Task instructions: Work out how many lines of the material contain the string "acmeBackoffMin". Respond with the number only.

Materials provided:
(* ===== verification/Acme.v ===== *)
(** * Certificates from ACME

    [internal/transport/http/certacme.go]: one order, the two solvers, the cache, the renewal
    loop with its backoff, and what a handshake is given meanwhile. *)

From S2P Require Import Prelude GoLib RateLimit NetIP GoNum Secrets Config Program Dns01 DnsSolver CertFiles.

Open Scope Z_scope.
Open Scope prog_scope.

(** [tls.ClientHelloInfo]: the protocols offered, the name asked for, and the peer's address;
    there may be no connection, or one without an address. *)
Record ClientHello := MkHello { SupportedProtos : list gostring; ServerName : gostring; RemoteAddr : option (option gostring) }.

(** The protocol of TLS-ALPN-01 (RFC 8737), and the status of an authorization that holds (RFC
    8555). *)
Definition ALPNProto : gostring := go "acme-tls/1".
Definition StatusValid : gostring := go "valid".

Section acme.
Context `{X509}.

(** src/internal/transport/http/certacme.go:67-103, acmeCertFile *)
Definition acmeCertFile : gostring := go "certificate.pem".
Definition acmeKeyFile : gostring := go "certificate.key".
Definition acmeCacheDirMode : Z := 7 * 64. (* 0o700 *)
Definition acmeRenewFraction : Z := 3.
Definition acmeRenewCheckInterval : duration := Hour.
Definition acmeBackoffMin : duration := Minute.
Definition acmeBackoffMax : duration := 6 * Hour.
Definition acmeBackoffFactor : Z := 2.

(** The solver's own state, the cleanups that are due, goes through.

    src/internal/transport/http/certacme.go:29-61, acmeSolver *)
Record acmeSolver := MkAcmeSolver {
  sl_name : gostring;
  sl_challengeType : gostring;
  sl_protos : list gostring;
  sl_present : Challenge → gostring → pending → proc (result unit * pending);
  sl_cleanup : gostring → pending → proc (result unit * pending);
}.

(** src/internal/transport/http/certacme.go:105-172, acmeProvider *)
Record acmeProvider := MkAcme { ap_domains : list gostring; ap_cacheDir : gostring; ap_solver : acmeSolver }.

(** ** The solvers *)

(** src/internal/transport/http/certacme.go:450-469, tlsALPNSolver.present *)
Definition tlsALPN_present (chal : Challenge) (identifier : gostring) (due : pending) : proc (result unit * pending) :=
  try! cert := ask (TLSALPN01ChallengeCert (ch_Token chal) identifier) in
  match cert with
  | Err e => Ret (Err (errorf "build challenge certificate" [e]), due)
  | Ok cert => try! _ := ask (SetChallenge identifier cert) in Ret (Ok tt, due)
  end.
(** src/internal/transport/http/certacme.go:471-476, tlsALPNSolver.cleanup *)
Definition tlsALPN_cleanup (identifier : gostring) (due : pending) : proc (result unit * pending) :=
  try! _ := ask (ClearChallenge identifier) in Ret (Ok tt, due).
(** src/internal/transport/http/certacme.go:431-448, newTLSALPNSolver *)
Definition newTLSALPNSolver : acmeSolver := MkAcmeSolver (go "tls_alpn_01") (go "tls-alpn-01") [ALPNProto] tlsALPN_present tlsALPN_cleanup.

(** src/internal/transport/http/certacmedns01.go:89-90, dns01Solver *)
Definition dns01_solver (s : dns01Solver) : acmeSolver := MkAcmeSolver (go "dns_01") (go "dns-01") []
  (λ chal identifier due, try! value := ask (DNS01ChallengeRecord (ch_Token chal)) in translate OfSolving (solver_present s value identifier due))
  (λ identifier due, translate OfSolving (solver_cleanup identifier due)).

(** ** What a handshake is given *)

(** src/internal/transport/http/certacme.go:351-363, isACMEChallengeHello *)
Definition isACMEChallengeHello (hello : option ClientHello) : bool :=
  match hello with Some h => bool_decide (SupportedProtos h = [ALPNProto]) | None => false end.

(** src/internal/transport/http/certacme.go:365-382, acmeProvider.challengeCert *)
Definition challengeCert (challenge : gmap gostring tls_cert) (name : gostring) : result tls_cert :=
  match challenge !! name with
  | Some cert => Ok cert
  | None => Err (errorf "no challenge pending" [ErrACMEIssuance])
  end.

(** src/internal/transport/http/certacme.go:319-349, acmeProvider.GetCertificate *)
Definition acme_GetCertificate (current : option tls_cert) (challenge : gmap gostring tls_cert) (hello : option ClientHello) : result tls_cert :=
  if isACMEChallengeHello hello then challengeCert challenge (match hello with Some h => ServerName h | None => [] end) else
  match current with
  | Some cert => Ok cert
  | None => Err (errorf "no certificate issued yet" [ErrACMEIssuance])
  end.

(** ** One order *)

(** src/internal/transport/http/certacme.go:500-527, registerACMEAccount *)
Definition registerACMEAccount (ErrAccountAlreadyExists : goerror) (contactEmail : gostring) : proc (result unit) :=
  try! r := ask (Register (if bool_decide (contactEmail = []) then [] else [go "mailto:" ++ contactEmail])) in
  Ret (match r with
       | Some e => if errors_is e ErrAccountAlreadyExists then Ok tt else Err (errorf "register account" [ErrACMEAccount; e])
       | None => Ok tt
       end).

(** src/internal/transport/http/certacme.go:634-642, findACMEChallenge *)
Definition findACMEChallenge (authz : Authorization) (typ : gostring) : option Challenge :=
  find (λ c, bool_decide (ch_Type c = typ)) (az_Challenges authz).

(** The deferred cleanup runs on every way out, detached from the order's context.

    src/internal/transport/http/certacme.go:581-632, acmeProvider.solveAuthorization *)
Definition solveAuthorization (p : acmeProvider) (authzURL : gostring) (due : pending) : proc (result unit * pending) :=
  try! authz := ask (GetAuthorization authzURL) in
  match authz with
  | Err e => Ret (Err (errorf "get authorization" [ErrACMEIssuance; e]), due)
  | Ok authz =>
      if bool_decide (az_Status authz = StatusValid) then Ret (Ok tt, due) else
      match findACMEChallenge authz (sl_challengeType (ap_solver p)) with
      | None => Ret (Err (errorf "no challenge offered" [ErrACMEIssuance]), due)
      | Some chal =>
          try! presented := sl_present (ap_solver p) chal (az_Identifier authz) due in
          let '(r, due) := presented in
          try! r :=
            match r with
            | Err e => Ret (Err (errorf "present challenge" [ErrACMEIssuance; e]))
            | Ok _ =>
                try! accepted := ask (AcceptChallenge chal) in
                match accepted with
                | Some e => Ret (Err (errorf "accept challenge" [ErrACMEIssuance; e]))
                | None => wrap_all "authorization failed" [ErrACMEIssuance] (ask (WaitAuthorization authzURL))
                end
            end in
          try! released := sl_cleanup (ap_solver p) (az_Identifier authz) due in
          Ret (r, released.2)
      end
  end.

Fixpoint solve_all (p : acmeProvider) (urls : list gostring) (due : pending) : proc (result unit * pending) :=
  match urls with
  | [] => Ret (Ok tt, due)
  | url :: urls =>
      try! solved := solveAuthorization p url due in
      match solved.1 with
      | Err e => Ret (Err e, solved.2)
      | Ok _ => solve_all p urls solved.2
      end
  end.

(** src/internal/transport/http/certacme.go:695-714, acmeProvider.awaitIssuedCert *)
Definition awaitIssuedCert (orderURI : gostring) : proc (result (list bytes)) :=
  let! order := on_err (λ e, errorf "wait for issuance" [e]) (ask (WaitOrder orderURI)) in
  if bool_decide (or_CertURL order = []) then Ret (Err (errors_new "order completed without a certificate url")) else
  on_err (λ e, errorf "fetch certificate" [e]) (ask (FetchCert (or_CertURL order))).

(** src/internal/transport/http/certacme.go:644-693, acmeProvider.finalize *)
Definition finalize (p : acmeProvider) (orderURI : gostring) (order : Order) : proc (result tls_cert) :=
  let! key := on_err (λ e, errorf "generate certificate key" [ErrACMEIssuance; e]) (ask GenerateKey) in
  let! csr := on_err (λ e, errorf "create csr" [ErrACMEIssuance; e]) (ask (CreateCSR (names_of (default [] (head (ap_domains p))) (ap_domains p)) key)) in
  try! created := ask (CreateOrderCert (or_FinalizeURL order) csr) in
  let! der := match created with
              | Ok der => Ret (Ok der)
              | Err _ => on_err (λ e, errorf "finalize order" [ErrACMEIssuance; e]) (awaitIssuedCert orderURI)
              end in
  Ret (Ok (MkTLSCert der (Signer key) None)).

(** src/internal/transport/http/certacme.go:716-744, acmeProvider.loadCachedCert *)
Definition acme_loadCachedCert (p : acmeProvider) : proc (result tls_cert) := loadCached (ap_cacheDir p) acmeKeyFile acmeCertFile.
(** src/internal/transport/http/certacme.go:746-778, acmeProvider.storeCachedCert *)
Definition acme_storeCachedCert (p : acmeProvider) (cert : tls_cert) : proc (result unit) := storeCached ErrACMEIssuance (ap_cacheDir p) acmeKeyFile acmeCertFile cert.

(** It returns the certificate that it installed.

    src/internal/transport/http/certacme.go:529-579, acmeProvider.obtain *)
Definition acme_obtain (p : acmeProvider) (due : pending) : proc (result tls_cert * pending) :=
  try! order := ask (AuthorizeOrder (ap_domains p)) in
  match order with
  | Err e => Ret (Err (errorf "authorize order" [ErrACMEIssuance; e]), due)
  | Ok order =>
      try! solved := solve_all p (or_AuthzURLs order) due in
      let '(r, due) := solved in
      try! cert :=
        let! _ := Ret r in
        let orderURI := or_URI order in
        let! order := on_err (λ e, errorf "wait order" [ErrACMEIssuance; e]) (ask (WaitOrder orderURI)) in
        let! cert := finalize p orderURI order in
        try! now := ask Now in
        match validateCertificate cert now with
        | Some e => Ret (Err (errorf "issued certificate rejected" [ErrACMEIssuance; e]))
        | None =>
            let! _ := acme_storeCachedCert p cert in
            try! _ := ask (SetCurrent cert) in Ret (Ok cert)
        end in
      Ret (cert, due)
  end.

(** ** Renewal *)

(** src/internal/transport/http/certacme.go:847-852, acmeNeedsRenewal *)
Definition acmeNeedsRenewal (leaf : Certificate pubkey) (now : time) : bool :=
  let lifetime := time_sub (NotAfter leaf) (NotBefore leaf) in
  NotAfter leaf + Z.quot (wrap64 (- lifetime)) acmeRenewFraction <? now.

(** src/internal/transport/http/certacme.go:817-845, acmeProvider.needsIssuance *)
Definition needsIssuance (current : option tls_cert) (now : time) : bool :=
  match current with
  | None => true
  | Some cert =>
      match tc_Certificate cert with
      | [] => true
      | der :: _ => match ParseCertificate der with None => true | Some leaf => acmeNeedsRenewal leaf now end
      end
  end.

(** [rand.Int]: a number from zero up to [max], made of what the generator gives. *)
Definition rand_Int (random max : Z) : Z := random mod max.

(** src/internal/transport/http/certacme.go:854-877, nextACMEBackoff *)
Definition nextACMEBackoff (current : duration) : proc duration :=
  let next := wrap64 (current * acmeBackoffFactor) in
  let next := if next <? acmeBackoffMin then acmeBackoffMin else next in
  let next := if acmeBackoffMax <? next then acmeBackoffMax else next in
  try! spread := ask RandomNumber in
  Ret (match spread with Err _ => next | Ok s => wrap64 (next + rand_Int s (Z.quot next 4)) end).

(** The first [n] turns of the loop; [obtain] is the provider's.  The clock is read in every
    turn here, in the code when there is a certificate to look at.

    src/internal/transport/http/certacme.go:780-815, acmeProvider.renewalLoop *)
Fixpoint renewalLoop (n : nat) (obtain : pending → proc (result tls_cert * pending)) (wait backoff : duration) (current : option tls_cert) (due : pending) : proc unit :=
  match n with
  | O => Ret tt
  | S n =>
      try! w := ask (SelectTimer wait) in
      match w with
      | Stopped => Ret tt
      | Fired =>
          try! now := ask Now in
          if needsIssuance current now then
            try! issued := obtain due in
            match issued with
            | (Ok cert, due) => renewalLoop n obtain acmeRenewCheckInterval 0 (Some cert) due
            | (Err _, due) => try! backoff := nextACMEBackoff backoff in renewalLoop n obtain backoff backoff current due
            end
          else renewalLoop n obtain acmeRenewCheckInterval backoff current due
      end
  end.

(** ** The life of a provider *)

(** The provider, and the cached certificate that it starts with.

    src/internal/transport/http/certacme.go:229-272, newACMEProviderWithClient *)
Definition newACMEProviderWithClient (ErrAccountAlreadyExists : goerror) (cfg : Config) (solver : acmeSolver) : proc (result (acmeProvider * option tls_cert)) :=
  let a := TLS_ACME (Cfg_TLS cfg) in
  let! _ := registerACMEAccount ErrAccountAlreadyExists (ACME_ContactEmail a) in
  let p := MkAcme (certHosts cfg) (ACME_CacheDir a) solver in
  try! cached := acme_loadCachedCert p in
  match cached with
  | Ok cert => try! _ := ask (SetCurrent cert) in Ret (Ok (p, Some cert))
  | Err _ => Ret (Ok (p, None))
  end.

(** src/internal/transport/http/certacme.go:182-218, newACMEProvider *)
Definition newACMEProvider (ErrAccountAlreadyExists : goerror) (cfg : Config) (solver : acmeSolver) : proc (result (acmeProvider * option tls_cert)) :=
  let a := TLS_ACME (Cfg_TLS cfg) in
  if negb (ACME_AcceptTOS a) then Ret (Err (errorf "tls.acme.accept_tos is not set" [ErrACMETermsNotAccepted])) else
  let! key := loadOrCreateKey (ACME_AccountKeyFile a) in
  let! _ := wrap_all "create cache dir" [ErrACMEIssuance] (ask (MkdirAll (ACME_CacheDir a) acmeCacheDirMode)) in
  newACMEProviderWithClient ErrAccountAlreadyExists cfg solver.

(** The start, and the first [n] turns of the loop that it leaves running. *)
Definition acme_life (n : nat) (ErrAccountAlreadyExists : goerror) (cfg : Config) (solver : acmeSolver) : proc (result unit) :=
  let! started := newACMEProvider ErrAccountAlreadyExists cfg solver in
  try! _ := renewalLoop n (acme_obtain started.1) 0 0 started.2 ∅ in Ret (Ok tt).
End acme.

Expected answer: 2